Reproduce exactly, and only, the lines below from the one containing "(* ===== verification/AppProps.v ===== *)" through the one containing "rewrite ?app_assoc in H;".
++++++++++++++++++++
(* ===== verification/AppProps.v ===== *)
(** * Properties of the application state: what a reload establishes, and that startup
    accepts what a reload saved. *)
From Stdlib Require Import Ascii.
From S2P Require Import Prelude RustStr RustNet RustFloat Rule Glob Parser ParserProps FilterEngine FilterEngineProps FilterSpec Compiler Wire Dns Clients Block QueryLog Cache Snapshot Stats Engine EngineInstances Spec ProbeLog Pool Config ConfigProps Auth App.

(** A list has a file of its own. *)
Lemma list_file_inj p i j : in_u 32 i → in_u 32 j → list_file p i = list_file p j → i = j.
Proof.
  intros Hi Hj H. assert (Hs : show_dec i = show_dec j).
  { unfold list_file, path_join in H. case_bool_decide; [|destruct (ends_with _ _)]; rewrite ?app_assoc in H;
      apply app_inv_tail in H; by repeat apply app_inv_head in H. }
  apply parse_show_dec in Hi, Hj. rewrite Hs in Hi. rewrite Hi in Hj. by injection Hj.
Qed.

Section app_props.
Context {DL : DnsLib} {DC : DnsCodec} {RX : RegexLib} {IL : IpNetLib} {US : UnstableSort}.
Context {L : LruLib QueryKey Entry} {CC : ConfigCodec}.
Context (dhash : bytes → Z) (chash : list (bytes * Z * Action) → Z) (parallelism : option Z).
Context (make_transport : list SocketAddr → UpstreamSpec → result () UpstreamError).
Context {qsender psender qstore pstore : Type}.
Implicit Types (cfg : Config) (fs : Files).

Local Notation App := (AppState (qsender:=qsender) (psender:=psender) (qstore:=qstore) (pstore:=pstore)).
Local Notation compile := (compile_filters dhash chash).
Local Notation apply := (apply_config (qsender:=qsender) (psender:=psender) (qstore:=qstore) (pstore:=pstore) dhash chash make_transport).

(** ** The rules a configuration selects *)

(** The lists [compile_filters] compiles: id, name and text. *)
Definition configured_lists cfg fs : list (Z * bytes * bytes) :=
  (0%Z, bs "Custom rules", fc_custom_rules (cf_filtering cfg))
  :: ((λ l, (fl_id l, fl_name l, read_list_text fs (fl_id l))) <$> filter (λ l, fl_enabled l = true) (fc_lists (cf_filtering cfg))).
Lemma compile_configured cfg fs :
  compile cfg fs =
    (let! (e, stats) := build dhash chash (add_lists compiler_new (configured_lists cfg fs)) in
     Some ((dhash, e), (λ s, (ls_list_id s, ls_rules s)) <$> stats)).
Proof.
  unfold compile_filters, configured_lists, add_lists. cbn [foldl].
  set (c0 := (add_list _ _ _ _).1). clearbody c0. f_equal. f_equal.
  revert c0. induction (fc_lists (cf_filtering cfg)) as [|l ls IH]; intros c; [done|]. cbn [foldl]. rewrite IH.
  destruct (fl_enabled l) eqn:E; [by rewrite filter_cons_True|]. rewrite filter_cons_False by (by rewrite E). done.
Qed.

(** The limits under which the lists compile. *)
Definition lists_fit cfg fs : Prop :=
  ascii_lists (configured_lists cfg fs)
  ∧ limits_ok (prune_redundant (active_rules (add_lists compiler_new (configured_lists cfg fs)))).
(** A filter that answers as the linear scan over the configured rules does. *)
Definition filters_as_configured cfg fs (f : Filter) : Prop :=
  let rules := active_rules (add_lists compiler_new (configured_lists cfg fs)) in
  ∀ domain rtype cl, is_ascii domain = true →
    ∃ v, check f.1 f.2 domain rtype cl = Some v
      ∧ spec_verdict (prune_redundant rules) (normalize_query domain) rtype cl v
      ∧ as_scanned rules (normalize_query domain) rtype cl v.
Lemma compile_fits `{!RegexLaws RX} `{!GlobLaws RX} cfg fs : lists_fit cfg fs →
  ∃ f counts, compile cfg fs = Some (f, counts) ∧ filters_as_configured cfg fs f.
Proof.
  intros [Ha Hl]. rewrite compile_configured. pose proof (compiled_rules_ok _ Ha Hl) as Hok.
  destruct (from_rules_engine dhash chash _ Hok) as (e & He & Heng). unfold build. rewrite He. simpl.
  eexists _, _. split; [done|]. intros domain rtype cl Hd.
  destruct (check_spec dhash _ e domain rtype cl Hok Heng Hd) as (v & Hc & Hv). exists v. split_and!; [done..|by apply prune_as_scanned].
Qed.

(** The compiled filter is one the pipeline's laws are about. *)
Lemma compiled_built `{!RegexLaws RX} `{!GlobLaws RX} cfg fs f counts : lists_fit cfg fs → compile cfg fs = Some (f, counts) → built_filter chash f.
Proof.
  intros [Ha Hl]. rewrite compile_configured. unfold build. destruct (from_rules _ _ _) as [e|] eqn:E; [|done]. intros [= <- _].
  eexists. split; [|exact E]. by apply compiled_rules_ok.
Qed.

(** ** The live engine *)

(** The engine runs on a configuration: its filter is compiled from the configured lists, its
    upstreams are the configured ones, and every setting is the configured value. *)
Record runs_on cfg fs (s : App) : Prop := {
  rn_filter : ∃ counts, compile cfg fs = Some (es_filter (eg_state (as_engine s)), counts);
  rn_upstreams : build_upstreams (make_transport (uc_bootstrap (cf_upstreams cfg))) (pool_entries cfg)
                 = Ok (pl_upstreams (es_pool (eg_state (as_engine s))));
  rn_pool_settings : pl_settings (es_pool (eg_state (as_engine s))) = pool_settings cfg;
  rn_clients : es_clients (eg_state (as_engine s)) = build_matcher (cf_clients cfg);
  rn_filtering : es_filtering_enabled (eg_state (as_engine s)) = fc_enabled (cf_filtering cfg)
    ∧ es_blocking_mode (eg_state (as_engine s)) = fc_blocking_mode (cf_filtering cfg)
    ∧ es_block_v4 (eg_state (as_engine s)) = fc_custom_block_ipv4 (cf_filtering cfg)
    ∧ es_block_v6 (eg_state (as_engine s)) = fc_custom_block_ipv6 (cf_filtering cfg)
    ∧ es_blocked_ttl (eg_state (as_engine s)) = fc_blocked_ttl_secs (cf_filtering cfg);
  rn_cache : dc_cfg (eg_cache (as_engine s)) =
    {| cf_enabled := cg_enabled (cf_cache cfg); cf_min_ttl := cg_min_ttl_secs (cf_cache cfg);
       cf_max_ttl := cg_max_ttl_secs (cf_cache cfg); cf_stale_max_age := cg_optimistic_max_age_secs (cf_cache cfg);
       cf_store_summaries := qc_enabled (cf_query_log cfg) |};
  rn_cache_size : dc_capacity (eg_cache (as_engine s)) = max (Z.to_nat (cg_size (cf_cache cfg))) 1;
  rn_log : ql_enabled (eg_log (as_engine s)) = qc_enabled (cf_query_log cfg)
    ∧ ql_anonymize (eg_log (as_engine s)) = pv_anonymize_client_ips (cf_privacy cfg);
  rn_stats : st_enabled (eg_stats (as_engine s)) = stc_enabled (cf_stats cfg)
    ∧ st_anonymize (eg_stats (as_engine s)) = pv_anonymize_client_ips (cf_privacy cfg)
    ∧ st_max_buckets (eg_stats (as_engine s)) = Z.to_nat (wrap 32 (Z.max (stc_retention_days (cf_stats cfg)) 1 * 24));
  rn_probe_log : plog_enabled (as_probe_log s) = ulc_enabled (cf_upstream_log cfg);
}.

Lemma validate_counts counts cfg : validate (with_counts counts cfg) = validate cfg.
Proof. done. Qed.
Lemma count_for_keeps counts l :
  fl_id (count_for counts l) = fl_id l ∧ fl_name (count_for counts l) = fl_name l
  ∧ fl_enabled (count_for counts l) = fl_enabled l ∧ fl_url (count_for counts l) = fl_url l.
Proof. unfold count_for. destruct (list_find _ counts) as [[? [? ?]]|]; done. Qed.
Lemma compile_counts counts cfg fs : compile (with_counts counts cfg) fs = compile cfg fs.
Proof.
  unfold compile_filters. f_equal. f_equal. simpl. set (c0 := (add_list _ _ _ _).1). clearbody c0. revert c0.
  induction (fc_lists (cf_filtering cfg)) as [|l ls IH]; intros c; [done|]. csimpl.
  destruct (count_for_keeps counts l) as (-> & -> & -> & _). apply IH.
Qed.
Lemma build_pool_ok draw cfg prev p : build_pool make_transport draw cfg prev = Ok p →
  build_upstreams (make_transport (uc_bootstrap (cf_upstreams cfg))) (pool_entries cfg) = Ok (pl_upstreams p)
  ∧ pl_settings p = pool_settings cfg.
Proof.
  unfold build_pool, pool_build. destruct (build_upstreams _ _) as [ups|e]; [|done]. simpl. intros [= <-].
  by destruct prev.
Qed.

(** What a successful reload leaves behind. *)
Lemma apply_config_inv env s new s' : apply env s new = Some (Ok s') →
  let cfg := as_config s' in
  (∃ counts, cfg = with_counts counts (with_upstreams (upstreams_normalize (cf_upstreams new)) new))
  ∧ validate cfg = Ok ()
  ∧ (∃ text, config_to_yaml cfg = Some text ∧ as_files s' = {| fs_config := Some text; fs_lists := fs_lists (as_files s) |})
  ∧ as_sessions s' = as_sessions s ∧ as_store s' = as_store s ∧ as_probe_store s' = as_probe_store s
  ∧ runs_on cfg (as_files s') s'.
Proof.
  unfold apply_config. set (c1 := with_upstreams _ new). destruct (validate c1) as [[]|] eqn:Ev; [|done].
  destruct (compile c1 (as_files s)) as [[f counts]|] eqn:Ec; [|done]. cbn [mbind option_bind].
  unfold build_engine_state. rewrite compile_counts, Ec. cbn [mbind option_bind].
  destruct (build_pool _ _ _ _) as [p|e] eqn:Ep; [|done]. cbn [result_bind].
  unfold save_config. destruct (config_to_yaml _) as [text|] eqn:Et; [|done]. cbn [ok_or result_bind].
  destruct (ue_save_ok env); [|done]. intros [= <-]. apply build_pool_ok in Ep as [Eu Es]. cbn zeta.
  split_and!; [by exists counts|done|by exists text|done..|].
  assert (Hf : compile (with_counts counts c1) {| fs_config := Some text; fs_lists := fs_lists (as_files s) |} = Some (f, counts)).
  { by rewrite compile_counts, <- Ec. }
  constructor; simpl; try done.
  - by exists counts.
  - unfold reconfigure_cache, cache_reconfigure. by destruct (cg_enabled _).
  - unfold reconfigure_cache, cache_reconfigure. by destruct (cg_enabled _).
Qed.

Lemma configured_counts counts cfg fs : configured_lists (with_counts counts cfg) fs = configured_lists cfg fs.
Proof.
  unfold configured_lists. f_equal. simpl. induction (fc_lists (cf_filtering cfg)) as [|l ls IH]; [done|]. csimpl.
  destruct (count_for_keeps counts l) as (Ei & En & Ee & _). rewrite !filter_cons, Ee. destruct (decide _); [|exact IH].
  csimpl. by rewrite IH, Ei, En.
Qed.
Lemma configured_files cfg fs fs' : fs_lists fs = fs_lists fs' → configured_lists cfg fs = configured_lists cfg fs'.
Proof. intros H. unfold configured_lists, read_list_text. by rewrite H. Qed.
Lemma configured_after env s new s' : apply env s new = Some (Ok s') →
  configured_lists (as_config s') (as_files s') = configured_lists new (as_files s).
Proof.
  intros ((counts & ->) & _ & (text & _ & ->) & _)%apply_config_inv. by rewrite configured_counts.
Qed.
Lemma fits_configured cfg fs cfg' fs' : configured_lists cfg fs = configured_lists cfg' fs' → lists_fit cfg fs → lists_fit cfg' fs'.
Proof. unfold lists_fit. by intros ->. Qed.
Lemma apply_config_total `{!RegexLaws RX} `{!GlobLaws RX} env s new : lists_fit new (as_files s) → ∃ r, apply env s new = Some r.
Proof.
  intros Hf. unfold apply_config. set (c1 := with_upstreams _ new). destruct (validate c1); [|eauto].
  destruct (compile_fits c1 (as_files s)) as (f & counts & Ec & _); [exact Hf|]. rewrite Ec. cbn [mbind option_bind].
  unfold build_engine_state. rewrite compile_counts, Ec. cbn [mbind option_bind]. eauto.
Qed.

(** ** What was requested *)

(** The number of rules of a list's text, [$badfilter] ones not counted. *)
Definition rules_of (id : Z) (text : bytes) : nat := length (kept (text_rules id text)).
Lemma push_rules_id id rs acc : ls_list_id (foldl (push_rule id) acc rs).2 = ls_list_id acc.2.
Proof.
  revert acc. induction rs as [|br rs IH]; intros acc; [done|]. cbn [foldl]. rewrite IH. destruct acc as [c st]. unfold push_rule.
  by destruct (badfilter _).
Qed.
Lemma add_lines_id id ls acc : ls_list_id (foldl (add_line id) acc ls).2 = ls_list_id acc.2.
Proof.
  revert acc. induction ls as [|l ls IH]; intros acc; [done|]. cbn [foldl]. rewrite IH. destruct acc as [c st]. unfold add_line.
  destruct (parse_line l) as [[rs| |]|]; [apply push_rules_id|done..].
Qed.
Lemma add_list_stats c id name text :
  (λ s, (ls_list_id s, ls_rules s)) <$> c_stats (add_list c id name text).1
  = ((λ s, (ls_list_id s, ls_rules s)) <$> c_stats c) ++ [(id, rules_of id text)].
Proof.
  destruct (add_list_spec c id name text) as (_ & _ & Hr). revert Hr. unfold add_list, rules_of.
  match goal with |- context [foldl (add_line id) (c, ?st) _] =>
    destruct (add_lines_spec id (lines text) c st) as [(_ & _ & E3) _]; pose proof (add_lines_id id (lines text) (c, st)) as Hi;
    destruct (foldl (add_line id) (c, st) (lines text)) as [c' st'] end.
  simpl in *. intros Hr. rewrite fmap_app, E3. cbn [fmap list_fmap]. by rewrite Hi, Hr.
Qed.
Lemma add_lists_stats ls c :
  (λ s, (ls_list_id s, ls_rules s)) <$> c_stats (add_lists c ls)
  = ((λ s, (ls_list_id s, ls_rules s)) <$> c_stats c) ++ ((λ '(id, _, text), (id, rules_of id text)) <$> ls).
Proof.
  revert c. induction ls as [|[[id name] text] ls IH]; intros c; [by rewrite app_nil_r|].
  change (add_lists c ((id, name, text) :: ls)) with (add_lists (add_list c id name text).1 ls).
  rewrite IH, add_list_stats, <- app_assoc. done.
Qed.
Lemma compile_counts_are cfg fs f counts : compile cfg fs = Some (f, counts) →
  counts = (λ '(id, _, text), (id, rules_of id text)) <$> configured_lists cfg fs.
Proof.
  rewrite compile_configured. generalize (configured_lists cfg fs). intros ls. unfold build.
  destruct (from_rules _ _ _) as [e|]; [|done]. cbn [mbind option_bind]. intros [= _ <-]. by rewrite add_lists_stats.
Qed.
++++++++++++++++++++
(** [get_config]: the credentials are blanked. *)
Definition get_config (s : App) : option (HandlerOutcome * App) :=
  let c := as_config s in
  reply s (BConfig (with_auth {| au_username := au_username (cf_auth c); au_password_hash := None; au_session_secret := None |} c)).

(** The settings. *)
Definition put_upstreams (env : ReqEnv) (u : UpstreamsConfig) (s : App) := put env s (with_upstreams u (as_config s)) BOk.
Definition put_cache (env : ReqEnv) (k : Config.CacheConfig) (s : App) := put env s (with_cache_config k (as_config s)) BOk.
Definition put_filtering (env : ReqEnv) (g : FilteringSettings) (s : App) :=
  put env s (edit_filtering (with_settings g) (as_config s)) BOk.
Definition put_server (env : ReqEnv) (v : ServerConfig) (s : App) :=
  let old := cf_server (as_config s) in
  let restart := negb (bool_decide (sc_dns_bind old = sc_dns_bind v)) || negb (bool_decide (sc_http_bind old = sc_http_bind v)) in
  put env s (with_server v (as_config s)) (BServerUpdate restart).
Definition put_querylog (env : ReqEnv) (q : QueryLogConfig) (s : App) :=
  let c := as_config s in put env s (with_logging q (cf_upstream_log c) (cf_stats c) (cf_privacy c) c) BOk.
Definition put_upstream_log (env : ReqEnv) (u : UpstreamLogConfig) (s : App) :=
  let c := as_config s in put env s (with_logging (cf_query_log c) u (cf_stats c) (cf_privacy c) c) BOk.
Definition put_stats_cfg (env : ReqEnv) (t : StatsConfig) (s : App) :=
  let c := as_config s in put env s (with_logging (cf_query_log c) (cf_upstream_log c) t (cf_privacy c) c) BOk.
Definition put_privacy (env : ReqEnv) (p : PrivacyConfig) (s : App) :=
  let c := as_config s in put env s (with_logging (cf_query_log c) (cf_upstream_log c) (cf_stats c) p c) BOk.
++++++++++++++++++++
**Result below:**
(* ===== verification/AppProps.v ===== *)
(** * Properties of the application state: what a reload establishes, and that startup
    accepts what a reload saved. *)
From Stdlib Require Import Ascii.
From S2P Require Import Prelude RustStr RustNet RustFloat Rule Glob Parser ParserProps FilterEngine FilterEngineProps FilterSpec Compiler Wire Dns Clients Block QueryLog Cache Snapshot Stats Engine EngineInstances Spec ProbeLog Pool Config ConfigProps Auth App.

(** A list has a file of its own. *)
Lemma list_file_inj p i j : in_u 32 i → in_u 32 j → list_file p i = list_file p j → i = j.
Proof.
  intros Hi Hj H. assert (Hs : show_dec i = show_dec j).
  { unfold list_file, path_join in H. case_bool_decide; [|destruct (ends_with _ _)]; rewrite ?app_assoc in H;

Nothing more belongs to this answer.